#### EXERCISE AIM
Your task is to print all of the data word for word.

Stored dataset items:
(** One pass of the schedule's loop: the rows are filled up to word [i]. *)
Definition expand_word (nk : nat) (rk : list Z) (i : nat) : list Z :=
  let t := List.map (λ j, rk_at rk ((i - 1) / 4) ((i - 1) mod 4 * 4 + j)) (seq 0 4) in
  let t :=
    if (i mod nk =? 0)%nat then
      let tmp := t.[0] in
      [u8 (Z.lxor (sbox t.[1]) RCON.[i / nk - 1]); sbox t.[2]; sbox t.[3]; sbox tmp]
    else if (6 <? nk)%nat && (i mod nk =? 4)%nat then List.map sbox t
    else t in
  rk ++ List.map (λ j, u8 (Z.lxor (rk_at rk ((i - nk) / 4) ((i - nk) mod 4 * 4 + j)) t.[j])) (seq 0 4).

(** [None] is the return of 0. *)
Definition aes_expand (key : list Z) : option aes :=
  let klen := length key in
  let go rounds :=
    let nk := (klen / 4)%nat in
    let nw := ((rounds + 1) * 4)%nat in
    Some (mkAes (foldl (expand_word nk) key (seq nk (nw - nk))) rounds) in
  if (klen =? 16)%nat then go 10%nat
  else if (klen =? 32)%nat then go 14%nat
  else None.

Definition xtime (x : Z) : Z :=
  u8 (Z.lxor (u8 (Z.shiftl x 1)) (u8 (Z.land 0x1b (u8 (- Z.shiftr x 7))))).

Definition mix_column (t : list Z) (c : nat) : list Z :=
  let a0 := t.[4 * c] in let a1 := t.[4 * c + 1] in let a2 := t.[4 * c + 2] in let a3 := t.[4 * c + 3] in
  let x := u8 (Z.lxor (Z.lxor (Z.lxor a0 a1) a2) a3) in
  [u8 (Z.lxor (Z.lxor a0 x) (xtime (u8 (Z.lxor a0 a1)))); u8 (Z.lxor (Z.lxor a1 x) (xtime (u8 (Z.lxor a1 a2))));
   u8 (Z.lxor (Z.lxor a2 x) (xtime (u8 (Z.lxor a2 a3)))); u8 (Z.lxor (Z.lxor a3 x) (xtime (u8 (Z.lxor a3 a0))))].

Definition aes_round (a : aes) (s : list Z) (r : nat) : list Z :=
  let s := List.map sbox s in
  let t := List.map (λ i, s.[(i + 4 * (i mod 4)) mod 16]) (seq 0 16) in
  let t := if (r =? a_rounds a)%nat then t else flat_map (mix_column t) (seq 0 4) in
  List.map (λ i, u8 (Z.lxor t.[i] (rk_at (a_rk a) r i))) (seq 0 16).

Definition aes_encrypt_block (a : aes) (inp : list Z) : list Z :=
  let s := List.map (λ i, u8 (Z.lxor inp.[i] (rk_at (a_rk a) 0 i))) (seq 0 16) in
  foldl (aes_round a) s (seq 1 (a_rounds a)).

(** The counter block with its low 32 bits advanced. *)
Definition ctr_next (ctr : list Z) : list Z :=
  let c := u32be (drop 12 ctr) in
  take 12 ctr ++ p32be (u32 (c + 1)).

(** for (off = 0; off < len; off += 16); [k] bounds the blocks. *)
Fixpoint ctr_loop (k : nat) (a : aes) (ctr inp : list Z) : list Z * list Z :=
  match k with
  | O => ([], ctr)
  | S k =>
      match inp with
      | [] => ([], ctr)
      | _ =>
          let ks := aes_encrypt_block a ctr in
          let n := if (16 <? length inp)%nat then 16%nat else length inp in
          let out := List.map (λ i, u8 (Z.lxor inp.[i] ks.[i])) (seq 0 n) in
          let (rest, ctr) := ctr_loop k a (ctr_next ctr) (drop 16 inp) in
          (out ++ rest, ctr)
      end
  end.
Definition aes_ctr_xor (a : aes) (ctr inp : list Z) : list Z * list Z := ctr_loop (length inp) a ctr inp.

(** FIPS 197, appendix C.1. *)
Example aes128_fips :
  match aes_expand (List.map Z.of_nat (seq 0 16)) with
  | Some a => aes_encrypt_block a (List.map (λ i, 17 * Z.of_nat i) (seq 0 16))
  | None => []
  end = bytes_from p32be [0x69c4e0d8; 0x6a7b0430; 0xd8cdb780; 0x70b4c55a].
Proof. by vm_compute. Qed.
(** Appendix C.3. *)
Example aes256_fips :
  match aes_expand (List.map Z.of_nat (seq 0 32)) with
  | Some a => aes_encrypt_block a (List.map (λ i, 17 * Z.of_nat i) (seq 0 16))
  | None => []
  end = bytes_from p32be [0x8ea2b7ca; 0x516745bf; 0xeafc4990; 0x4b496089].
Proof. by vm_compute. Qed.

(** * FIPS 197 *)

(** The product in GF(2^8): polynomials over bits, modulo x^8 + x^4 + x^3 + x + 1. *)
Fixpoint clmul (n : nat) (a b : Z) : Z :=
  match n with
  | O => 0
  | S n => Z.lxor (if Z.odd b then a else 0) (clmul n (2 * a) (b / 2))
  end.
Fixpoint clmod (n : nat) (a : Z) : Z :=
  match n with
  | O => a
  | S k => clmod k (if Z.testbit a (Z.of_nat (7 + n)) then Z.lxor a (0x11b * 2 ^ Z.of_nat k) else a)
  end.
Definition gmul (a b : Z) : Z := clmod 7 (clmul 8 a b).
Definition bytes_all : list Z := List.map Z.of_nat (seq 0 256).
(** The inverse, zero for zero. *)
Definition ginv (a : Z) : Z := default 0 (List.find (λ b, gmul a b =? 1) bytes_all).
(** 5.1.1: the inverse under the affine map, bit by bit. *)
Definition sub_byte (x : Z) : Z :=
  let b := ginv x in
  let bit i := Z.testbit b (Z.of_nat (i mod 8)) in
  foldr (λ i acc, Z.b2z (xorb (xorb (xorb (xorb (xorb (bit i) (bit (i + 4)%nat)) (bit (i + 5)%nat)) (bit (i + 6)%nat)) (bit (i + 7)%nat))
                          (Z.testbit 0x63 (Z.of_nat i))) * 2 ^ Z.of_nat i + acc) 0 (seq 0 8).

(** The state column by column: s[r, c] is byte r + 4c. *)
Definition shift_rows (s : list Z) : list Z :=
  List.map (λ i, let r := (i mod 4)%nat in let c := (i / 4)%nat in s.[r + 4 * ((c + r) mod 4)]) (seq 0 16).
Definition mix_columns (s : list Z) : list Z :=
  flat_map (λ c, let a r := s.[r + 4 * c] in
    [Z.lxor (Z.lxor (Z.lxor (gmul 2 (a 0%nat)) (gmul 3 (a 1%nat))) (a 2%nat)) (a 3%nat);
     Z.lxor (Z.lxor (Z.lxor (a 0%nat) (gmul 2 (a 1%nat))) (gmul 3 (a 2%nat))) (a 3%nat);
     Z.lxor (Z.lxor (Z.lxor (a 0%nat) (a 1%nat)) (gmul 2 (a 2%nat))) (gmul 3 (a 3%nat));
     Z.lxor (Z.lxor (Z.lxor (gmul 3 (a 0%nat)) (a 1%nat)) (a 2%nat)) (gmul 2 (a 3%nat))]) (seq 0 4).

#### WRITTEN REPLY
(** One pass of the schedule's loop: the rows are filled up to word [i]. *)
Definition expand_word (nk : nat) (rk : list Z) (i : nat) : list Z :=
  let t := List.map (λ j, rk_at rk ((i - 1) / 4) ((i - 1) mod 4 * 4 + j)) (seq 0 4) in
  let t :=
    if (i mod nk =? 0)%nat then
      let tmp := t.[0] in
      [u8 (Z.lxor (sbox t.[1]) RCON.[i / nk - 1]); sbox t.[2]; sbox t.[3]; sbox tmp]
    else if (6 <? nk)%nat && (i mod nk =? 4)%nat then List.map sbox t
    else t in
  rk ++ List.map (λ j, u8 (Z.lxor (rk_at rk ((i - nk) / 4) ((i - nk) mod 4 * 4 + j)) t.[j])) (seq 0 4).

(** [None] is the return of 0. *)
Definition aes_expand (key : list Z) : option aes :=
  let klen := length key in
  let go rounds :=
    let nk := (klen / 4)%nat in
    let nw := ((rounds + 1) * 4)%nat in
    Some (mkAes (foldl (expand_word nk) key (seq nk (nw - nk))) rounds) in
  if (klen =? 16)%nat then go 10%nat
  else if (klen =? 32)%nat then go 14%nat
  else None.

Definition xtime (x : Z) : Z :=
  u8 (Z.lxor (u8 (Z.shiftl x 1)) (u8 (Z.land 0x1b (u8 (- Z.shiftr x 7))))).

Definition mix_column (t : list Z) (c : nat) : list Z :=
  let a0 := t.[4 * c] in let a1 := t.[4 * c + 1] in let a2 := t.[4 * c + 2] in let a3 := t.[4 * c + 3] in
  let x := u8 (Z.lxor (Z.lxor (Z.lxor a0 a1) a2) a3) in
  [u8 (Z.lxor (Z.lxor a0 x) (xtime (u8 (Z.lxor a0 a1)))); u8 (Z.lxor (Z.lxor a1 x) (xtime (u8 (Z.lxor a1 a2))));
   u8 (Z.lxor (Z.lxor a2 x) (xtime (u8 (Z.lxor a2 a3)))); u8 (Z.lxor (Z.lxor a3 x) (xtime (u8 (Z.lxor a3 a0))))].

Definition aes_round (a : aes) (s : list Z) (r : nat) : list Z :=
  let s := List.map sbox s in
  let t := List.map (λ i, s.[(i + 4 * (i mod 4)) mod 16]) (seq 0 16) in
  let t := if (r =? a_rounds a)%nat then t else flat_map (mix_column t) (seq 0 4) in
  List.map (λ i, u8 (Z.lxor t.[i] (rk_at (a_rk a) r i))) (seq 0 16).

Definition aes_encrypt_block (a : aes) (inp : list Z) : list Z :=
  let s := List.map (λ i, u8 (Z.lxor inp.[i] (rk_at (a_rk a) 0 i))) (seq 0 16) in
  foldl (aes_round a) s (seq 1 (a_rounds a)).

(** The counter block with its low 32 bits advanced. *)
Definition ctr_next (ctr : list Z) : list Z :=
  let c := u32be (drop 12 ctr) in
  take 12 ctr ++ p32be (u32 (c + 1)).

(** for (off = 0; off < len; off += 16); [k] bounds the blocks. *)
Fixpoint ctr_loop (k : nat) (a : aes) (ctr inp : list Z) : list Z * list Z :=
  match k with
  | O => ([], ctr)
  | S k =>
      match inp with
      | [] => ([], ctr)
      | _ =>
          let ks := aes_encrypt_block a ctr in
          let n := if (16 <? length inp)%nat then 16%nat else length inp in
          let out := List.map (λ i, u8 (Z.lxor inp.[i] ks.[i])) (seq 0 n) in
          let (rest, ctr) := ctr_loop k a (ctr_next ctr) (drop 16 inp) in
          (out ++ rest, ctr)
      end
  end.
Definition aes_ctr_xor (a : aes) (ctr inp : list Z) : list Z * list Z := ctr_loop (length inp) a ctr inp.

(** FIPS 197, appendix C.1. *)
Example aes128_fips :
  match aes_expand (List.map Z.of_nat (seq 0 16)) with
  | Some a => aes_encrypt_block a (List.map (λ i, 17 * Z.of_nat i) (seq 0 16))
  | None => []
  end = bytes_from p32be [0x69c4e0d8; 0x6a7b0430; 0xd8cdb780; 0x70b4c55a].
Proof. by vm_compute. Qed.
(** Appendix C.3. *)
Example aes256_fips :
  match aes_expand (List.map Z.of_nat (seq 0 32)) with
  | Some a => aes_encrypt_block a (List.map (λ i, 17 * Z.of_nat i) (seq 0 16))
  | None => []
  end = bytes_from p32be [0x8ea2b7ca; 0x516745bf; 0xeafc4990; 0x4b496089].
Proof. by vm_compute. Qed.

(** * FIPS 197 *)

(** The product in GF(2^8): polynomials over bits, modulo x^8 + x^4 + x^3 + x + 1. *)
Fixpoint clmul (n : nat) (a b : Z) : Z :=
  match n with
  | O => 0
  | S n => Z.lxor (if Z.odd b then a else 0) (clmul n (2 * a) (b / 2))
  end.
Fixpoint clmod (n : nat) (a : Z) : Z :=
  match n with
  | O => a
  | S k => clmod k (if Z.testbit a (Z.of_nat (7 + n)) then Z.lxor a (0x11b * 2 ^ Z.of_nat k) else a)
  end.
Definition gmul (a b : Z) : Z := clmod 7 (clmul 8 a b).
Definition bytes_all : list Z := List.map Z.of_nat (seq 0 256).
(** The inverse, zero for zero. *)
Definition ginv (a : Z) : Z := default 0 (List.find (λ b, gmul a b =? 1) bytes_all).
(** 5.1.1: the inverse under the affine map, bit by bit. *)
Definition sub_byte (x : Z) : Z :=
  let b := ginv x in
  let bit i := Z.testbit b (Z.of_nat (i mod 8)) in
  foldr (λ i acc, Z.b2z (xorb (xorb (xorb (xorb (xorb (bit i) (bit (i + 4)%nat)) (bit (i + 5)%nat)) (bit (i + 6)%nat)) (bit (i + 7)%nat))
                          (Z.testbit 0x63 (Z.of_nat i))) * 2 ^ Z.of_nat i + acc) 0 (seq 0 8).

(** The state column by column: s[r, c] is byte r + 4c. *)
Definition shift_rows (s : list Z) : list Z :=
  List.map (λ i, let r := (i mod 4)%nat in let c := (i / 4)%nat in s.[r + 4 * ((c + r) mod 4)]) (seq 0 16).
Definition mix_columns (s : list Z) : list Z :=
  flat_map (λ c, let a r := s.[r + 4 * c] in
    [Z.lxor (Z.lxor (Z.lxor (gmul 2 (a 0%nat)) (gmul 3 (a 1%nat))) (a 2%nat)) (a 3%nat);
     Z.lxor (Z.lxor (Z.lxor (a 0%nat) (gmul 2 (a 1%nat))) (gmul 3 (a 2%nat))) (a 3%nat);
     Z.lxor (Z.lxor (Z.lxor (a 0%nat) (a 1%nat)) (gmul 2 (a 2%nat))) (gmul 3 (a 3%nat));
     Z.lxor (Z.lxor (Z.lxor (gmul 3 (a 0%nat)) (a 1%nat)) (a 2%nat)) (gmul 2 (a 3%nat))]) (seq 0 4).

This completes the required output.